**What you will do**
Word for word, return the lines from the start of the entries below through the line that has "eb <= 4 -> form_ok (Widening".

(Stored data entries)
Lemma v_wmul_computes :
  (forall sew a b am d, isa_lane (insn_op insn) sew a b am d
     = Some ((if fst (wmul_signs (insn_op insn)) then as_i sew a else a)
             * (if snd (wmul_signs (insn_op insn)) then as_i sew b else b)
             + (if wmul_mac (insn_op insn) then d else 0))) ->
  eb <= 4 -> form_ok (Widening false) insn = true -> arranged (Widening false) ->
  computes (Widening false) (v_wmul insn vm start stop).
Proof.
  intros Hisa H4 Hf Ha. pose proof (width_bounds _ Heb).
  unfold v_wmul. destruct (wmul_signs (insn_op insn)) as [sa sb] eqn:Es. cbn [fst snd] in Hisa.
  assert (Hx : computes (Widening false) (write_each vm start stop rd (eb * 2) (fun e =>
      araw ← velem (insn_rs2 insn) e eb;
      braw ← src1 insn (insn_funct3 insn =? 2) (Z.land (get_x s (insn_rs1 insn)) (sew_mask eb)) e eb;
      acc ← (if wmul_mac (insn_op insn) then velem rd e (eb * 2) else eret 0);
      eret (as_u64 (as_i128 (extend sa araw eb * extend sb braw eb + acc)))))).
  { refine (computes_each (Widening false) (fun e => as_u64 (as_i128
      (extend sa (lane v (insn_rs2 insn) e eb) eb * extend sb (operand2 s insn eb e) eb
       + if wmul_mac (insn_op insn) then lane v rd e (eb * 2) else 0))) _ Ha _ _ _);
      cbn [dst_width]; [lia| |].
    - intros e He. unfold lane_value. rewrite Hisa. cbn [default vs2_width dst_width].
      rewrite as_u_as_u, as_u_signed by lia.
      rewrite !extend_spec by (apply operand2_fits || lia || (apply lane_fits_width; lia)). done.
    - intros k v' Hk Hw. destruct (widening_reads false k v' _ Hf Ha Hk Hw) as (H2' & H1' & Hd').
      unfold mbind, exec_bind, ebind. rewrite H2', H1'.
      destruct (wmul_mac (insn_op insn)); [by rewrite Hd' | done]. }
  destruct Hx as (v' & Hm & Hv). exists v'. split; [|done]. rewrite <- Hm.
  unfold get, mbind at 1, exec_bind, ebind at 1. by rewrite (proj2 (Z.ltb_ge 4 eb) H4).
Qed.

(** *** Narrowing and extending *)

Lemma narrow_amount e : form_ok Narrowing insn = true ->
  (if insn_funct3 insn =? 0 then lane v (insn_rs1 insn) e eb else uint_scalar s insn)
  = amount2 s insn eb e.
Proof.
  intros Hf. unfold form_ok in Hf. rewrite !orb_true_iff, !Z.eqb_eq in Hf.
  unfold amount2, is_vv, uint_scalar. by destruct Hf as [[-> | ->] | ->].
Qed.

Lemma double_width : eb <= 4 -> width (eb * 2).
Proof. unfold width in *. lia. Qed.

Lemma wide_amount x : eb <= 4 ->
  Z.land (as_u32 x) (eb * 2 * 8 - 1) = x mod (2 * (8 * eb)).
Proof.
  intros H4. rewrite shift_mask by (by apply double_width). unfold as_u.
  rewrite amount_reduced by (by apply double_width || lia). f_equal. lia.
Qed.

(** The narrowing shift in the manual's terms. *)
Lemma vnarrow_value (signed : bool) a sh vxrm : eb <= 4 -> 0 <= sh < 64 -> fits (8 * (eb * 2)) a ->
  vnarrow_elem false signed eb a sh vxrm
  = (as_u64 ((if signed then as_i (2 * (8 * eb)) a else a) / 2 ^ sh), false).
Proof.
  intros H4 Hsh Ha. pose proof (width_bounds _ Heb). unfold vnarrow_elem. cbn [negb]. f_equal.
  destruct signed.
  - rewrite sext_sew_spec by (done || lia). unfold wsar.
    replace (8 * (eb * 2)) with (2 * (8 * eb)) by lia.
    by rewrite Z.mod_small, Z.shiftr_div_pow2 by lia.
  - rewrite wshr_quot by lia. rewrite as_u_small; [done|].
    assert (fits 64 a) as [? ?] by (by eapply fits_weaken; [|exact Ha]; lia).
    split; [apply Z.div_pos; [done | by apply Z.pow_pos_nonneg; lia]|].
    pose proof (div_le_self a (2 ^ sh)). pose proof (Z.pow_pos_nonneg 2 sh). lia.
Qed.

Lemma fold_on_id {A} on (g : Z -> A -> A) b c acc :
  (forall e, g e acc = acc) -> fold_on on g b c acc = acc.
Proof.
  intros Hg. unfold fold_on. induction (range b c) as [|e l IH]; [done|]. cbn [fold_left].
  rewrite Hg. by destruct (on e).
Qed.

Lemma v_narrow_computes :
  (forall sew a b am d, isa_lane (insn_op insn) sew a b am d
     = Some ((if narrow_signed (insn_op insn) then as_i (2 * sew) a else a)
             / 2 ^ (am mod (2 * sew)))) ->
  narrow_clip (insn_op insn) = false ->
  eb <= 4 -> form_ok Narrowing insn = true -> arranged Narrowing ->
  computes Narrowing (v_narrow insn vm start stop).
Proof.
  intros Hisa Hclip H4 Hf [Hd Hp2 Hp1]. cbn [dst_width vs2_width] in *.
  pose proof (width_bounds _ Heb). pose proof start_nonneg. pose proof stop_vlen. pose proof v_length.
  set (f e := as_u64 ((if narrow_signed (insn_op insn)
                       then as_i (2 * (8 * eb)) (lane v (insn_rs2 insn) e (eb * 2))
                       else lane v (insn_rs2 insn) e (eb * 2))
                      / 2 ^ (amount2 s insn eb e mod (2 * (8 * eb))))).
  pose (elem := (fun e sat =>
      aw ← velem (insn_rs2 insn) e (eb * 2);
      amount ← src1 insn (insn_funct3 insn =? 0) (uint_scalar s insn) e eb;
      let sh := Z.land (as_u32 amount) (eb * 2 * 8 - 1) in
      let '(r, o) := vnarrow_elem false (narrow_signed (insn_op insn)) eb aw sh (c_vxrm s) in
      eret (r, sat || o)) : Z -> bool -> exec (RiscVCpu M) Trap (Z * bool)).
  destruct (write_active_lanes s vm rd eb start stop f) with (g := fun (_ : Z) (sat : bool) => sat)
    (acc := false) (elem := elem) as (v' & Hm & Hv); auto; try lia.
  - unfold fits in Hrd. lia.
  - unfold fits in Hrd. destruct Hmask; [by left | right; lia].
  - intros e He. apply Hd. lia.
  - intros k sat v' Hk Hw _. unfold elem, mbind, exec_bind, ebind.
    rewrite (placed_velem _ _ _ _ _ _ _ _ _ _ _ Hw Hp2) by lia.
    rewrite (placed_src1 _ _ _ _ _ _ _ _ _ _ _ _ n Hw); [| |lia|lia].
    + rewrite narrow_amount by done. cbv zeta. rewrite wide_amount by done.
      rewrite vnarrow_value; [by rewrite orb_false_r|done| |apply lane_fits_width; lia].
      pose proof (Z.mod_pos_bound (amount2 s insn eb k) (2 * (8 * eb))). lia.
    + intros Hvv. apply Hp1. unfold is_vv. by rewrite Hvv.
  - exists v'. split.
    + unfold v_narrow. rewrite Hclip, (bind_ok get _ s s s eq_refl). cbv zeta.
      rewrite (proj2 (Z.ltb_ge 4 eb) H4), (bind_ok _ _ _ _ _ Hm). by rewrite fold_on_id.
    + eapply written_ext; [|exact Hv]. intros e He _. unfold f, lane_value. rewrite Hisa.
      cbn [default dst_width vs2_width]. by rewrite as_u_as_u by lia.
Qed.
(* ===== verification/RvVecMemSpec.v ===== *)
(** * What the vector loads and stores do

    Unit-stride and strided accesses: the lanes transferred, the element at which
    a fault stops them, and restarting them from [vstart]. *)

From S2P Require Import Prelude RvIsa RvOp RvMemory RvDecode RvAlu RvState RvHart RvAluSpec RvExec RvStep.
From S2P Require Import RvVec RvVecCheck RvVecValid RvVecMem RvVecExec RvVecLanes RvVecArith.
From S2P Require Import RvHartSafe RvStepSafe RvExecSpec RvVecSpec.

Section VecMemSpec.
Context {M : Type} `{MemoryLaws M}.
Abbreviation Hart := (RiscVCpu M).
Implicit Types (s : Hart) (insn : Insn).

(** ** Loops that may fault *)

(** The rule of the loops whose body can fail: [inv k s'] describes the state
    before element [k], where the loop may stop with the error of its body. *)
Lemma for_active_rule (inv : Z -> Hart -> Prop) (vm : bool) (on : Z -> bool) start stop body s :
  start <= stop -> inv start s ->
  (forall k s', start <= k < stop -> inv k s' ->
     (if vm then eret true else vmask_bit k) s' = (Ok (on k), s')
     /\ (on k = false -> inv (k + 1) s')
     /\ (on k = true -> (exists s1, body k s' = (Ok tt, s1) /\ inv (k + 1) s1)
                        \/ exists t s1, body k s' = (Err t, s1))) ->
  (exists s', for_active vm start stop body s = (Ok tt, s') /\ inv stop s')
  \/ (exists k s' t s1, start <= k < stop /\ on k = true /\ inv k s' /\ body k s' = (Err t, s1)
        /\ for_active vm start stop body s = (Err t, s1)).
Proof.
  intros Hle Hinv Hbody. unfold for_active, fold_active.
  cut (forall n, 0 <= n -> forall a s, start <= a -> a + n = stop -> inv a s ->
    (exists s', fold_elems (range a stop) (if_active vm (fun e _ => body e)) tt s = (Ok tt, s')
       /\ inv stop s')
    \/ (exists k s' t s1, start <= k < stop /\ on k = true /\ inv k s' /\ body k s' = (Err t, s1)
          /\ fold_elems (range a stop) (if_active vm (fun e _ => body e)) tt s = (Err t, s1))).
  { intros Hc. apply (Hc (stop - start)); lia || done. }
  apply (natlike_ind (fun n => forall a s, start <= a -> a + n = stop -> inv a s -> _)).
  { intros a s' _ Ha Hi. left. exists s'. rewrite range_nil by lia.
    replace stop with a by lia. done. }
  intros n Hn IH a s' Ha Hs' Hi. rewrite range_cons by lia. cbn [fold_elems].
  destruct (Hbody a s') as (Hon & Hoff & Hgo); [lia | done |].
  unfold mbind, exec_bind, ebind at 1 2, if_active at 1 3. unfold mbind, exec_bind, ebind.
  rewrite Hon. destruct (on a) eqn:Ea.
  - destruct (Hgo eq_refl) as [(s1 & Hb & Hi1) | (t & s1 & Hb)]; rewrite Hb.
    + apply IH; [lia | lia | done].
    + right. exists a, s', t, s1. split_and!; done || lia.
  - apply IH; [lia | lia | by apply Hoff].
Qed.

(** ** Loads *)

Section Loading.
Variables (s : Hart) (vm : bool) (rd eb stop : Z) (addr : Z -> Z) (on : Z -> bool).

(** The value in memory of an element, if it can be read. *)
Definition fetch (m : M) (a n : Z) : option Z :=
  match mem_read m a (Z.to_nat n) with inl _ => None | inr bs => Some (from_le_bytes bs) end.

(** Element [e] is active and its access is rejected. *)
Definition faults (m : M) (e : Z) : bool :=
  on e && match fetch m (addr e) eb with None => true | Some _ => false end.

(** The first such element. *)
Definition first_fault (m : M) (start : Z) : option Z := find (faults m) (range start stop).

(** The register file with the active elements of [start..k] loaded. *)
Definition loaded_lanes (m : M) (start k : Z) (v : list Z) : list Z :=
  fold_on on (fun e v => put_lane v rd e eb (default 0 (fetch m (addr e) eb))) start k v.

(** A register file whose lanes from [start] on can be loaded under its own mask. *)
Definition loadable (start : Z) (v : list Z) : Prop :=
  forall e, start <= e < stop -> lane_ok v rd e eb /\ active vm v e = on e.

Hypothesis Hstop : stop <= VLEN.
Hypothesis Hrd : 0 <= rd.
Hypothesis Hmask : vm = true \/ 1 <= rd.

**Problem solution**
Lemma v_wmul_computes :
  (forall sew a b am d, isa_lane (insn_op insn) sew a b am d
     = Some ((if fst (wmul_signs (insn_op insn)) then as_i sew a else a)
             * (if snd (wmul_signs (insn_op insn)) then as_i sew b else b)
             + (if wmul_mac (insn_op insn) then d else 0))) ->
  eb <= 4 -> form_ok (Widening false) insn = true -> arranged (Widening false) ->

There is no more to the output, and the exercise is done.